• [DATASET]:
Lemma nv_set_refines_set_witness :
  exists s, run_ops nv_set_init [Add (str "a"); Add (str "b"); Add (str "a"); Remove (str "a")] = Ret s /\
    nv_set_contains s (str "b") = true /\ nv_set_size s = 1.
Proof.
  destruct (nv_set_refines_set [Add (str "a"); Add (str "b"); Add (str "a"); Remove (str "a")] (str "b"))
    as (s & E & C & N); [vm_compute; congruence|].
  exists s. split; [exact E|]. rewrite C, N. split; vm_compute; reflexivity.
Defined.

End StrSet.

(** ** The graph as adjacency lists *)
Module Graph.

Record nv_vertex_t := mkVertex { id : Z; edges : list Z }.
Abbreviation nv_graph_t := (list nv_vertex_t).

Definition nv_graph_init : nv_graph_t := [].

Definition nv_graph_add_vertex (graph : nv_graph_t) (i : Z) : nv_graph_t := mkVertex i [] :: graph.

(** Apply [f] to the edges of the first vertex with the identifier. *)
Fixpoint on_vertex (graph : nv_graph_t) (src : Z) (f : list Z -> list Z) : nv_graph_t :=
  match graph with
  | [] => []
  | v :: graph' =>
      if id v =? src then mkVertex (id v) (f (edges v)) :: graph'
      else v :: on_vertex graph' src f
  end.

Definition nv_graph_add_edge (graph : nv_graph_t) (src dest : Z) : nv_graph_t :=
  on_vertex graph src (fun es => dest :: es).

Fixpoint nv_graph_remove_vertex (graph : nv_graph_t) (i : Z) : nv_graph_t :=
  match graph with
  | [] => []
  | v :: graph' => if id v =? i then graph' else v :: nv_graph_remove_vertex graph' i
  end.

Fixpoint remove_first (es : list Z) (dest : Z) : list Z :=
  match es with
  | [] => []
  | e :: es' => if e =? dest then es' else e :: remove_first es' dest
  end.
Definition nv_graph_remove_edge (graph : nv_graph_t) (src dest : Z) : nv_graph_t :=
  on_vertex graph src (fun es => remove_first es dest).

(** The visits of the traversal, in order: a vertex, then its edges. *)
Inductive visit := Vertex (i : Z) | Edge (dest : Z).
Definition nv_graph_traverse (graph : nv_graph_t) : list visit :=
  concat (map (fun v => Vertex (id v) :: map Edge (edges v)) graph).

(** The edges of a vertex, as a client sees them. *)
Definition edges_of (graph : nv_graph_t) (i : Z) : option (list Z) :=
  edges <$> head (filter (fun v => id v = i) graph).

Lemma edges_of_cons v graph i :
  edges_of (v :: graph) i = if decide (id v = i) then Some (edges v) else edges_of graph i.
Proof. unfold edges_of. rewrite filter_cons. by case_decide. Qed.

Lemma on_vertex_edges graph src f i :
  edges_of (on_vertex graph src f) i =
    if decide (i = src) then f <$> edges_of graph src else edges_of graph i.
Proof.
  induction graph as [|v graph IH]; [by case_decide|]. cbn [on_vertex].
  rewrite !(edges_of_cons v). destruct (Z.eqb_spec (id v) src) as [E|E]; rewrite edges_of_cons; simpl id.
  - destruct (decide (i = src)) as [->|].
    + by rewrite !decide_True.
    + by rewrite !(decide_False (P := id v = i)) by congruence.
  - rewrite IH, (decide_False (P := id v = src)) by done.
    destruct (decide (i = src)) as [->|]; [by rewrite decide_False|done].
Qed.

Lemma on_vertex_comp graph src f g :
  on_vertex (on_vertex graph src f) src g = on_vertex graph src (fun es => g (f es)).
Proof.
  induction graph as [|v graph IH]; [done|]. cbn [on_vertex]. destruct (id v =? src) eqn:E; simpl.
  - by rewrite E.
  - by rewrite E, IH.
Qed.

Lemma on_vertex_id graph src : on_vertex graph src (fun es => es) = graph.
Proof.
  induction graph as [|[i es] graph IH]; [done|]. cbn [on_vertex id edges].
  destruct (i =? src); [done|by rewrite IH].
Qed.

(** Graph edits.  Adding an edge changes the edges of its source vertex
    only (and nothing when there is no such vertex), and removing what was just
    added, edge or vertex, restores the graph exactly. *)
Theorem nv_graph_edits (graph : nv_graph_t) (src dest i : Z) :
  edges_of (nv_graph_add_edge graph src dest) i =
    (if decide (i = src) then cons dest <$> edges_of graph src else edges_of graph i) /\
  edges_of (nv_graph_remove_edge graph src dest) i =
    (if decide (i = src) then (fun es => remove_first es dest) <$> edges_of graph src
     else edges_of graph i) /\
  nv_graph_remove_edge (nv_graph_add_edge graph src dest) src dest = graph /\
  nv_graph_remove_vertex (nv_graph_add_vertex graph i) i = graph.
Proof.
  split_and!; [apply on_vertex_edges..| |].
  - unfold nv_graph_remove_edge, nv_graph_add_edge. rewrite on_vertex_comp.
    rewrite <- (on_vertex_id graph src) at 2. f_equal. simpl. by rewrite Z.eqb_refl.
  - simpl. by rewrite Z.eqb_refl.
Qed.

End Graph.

• [REQUIREMENT]: From the line holding "added, edge or" to the line holding "(if decide (i = src) then cons", inclusive, restate each line above exactly as written.

• [RESULT OF THE TASK]:
    added, edge or vertex, restores the graph exactly. *)
Theorem nv_graph_edits (graph : nv_graph_t) (src dest i : Z) :
  edges_of (nv_graph_add_edge graph src dest) i =
    (if decide (i = src) then cons dest <$> edges_of graph src else edges_of graph i) /\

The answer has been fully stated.